**EXERCISE BRIEF:** Copy out every line of the data that follows, exactly.

+++++

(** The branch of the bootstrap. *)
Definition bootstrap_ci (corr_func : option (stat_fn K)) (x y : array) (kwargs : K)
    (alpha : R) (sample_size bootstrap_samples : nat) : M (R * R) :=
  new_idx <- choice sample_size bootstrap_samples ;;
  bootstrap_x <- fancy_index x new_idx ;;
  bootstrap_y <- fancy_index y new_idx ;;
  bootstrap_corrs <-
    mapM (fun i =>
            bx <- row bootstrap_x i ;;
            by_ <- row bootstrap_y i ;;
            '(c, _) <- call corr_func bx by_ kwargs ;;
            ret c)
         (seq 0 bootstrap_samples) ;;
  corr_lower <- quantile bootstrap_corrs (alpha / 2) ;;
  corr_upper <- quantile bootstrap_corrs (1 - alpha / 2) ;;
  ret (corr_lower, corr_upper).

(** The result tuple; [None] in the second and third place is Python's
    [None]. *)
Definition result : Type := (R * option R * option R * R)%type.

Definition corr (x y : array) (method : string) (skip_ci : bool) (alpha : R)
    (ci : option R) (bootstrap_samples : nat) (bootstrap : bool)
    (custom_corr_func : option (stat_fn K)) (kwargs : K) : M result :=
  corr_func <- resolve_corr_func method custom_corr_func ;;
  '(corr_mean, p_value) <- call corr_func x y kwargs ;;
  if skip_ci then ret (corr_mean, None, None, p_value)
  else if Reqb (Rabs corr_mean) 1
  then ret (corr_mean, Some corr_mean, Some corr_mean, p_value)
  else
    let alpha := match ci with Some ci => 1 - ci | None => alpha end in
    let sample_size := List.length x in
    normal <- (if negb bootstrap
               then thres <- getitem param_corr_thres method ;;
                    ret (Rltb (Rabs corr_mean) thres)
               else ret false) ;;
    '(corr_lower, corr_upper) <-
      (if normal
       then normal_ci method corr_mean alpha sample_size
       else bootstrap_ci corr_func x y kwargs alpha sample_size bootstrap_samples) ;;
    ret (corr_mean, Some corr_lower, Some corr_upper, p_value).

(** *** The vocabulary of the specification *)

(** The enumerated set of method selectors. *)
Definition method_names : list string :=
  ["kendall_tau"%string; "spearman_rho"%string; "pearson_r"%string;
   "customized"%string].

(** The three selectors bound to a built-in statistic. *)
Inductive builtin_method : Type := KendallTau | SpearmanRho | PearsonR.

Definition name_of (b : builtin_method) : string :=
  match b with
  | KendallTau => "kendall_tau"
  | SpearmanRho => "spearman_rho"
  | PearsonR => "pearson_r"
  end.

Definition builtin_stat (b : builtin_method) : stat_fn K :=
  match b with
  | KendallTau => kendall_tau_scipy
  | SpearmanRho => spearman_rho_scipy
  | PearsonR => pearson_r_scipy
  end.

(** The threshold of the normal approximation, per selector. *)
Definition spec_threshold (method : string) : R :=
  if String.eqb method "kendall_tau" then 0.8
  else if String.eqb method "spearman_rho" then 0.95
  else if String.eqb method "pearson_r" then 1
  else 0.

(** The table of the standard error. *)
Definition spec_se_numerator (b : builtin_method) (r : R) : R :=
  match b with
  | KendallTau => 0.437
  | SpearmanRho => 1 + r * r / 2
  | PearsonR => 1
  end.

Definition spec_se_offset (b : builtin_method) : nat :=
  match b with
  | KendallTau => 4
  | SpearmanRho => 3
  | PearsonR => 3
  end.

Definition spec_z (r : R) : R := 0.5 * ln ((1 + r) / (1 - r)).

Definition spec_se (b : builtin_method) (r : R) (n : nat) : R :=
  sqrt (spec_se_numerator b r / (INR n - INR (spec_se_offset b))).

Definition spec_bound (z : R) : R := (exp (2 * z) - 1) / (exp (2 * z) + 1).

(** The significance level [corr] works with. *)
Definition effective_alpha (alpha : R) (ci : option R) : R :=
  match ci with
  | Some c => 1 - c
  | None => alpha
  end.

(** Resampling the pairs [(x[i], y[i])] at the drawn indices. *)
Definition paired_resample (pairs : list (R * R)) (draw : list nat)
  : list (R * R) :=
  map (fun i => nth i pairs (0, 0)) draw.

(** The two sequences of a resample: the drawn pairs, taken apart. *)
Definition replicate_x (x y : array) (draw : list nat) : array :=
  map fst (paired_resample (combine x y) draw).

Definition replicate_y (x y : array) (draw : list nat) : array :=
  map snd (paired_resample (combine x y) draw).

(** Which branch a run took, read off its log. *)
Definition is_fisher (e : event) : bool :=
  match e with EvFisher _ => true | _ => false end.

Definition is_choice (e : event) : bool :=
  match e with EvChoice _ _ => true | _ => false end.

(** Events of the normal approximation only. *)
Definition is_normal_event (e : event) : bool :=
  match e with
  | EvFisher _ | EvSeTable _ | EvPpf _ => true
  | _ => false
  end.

+++++

**TASK SOLUTION:**
(** The branch of the bootstrap. *)
Definition bootstrap_ci (corr_func : option (stat_fn K)) (x y : array) (kwargs : K)
    (alpha : R) (sample_size bootstrap_samples : nat) : M (R * R) :=
  new_idx <- choice sample_size bootstrap_samples ;;
  bootstrap_x <- fancy_index x new_idx ;;
  bootstrap_y <- fancy_index y new_idx ;;
  bootstrap_corrs <-
    mapM (fun i =>
            bx <- row bootstrap_x i ;;
            by_ <- row bootstrap_y i ;;
            '(c, _) <- call corr_func bx by_ kwargs ;;
            ret c)
         (seq 0 bootstrap_samples) ;;
  corr_lower <- quantile bootstrap_corrs (alpha / 2) ;;
  corr_upper <- quantile bootstrap_corrs (1 - alpha / 2) ;;
  ret (corr_lower, corr_upper).

(** The result tuple; [None] in the second and third place is Python's
    [None]. *)
Definition result : Type := (R * option R * option R * R)%type.

Definition corr (x y : array) (method : string) (skip_ci : bool) (alpha : R)
    (ci : option R) (bootstrap_samples : nat) (bootstrap : bool)
    (custom_corr_func : option (stat_fn K)) (kwargs : K) : M result :=
  corr_func <- resolve_corr_func method custom_corr_func ;;
  '(corr_mean, p_value) <- call corr_func x y kwargs ;;
  if skip_ci then ret (corr_mean, None, None, p_value)
  else if Reqb (Rabs corr_mean) 1
  then ret (corr_mean, Some corr_mean, Some corr_mean, p_value)
  else
    let alpha := match ci with Some ci => 1 - ci | None => alpha end in
    let sample_size := List.length x in
    normal <- (if negb bootstrap
               then thres <- getitem param_corr_thres method ;;
                    ret (Rltb (Rabs corr_mean) thres)
               else ret false) ;;
    '(corr_lower, corr_upper) <-
      (if normal
       then normal_ci method corr_mean alpha sample_size
       else bootstrap_ci corr_func x y kwargs alpha sample_size bootstrap_samples) ;;
    ret (corr_mean, Some corr_lower, Some corr_upper, p_value).

(** *** The vocabulary of the specification *)

(** The enumerated set of method selectors. *)
Definition method_names : list string :=
  ["kendall_tau"%string; "spearman_rho"%string; "pearson_r"%string;
   "customized"%string].

(** The three selectors bound to a built-in statistic. *)
Inductive builtin_method : Type := KendallTau | SpearmanRho | PearsonR.

Definition name_of (b : builtin_method) : string :=
  match b with
  | KendallTau => "kendall_tau"
  | SpearmanRho => "spearman_rho"
  | PearsonR => "pearson_r"
  end.

Definition builtin_stat (b : builtin_method) : stat_fn K :=
  match b with
  | KendallTau => kendall_tau_scipy
  | SpearmanRho => spearman_rho_scipy
  | PearsonR => pearson_r_scipy
  end.

(** The threshold of the normal approximation, per selector. *)
Definition spec_threshold (method : string) : R :=
  if String.eqb method "kendall_tau" then 0.8
  else if String.eqb method "spearman_rho" then 0.95
  else if String.eqb method "pearson_r" then 1
  else 0.

(** The table of the standard error. *)
Definition spec_se_numerator (b : builtin_method) (r : R) : R :=
  match b with
  | KendallTau => 0.437
  | SpearmanRho => 1 + r * r / 2
  | PearsonR => 1
  end.

Definition spec_se_offset (b : builtin_method) : nat :=
  match b with
  | KendallTau => 4
  | SpearmanRho => 3
  | PearsonR => 3
  end.

Definition spec_z (r : R) : R := 0.5 * ln ((1 + r) / (1 - r)).

Definition spec_se (b : builtin_method) (r : R) (n : nat) : R :=
  sqrt (spec_se_numerator b r / (INR n - INR (spec_se_offset b))).

Definition spec_bound (z : R) : R := (exp (2 * z) - 1) / (exp (2 * z) + 1).

(** The significance level [corr] works with. *)
Definition effective_alpha (alpha : R) (ci : option R) : R :=
  match ci with
  | Some c => 1 - c
  | None => alpha
  end.

(** Resampling the pairs [(x[i], y[i])] at the drawn indices. *)
Definition paired_resample (pairs : list (R * R)) (draw : list nat)
  : list (R * R) :=
  map (fun i => nth i pairs (0, 0)) draw.

(** The two sequences of a resample: the drawn pairs, taken apart. *)
Definition replicate_x (x y : array) (draw : list nat) : array :=
  map fst (paired_resample (combine x y) draw).

Definition replicate_y (x y : array) (draw : list nat) : array :=
  map snd (paired_resample (combine x y) draw).

(** Which branch a run took, read off its log. *)
Definition is_fisher (e : event) : bool :=
  match e with EvFisher _ => true | _ => false end.

Definition is_choice (e : event) : bool :=
  match e with EvChoice _ _ => true | _ => false end.

(** Events of the normal approximation only. *)
Definition is_normal_event (e : event) : bool :=
  match e with
  | EvFisher _ | EvSeTable _ | EvPpf _ => true
  | _ => false
  end.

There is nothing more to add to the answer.